> SUPPLIED MATERIAL

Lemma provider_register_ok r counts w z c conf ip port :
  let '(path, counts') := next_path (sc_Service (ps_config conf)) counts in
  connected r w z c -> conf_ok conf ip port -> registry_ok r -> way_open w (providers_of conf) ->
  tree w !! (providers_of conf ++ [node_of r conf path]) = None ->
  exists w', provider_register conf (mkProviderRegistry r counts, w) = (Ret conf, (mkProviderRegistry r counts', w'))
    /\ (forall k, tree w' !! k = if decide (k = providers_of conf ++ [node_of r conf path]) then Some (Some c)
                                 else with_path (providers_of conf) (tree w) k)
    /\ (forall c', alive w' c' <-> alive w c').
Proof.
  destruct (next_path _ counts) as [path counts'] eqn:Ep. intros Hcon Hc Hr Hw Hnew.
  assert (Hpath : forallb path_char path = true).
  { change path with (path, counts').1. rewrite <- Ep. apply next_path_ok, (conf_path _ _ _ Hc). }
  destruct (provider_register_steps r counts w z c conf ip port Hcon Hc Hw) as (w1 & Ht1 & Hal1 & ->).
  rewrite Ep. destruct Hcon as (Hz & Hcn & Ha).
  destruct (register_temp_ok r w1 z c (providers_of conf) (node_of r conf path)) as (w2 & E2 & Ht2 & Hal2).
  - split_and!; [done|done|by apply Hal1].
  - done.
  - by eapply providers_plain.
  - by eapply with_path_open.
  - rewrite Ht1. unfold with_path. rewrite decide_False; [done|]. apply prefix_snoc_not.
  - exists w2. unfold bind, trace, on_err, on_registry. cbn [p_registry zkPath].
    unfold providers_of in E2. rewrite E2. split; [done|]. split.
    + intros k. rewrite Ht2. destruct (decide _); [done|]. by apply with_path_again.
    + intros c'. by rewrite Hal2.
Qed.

> WHAT NEEDS TO BE DONE
Write out the lines above exactly, but only from the one containing "- by eapply providers_plain." through the last one.

> RESPONSE
  - by eapply providers_plain.
  - by eapply with_path_open.
  - rewrite Ht1. unfold with_path. rewrite decide_False; [done|]. apply prefix_snoc_not.
  - exists w2. unfold bind, trace, on_err, on_registry. cbn [p_registry zkPath].
    unfold providers_of in E2. rewrite E2. split; [done|]. split.
    + intros k. rewrite Ht2. destruct (decide _); [done|]. by apply with_path_again.
    + intros c'. by rewrite Hal2.
Qed.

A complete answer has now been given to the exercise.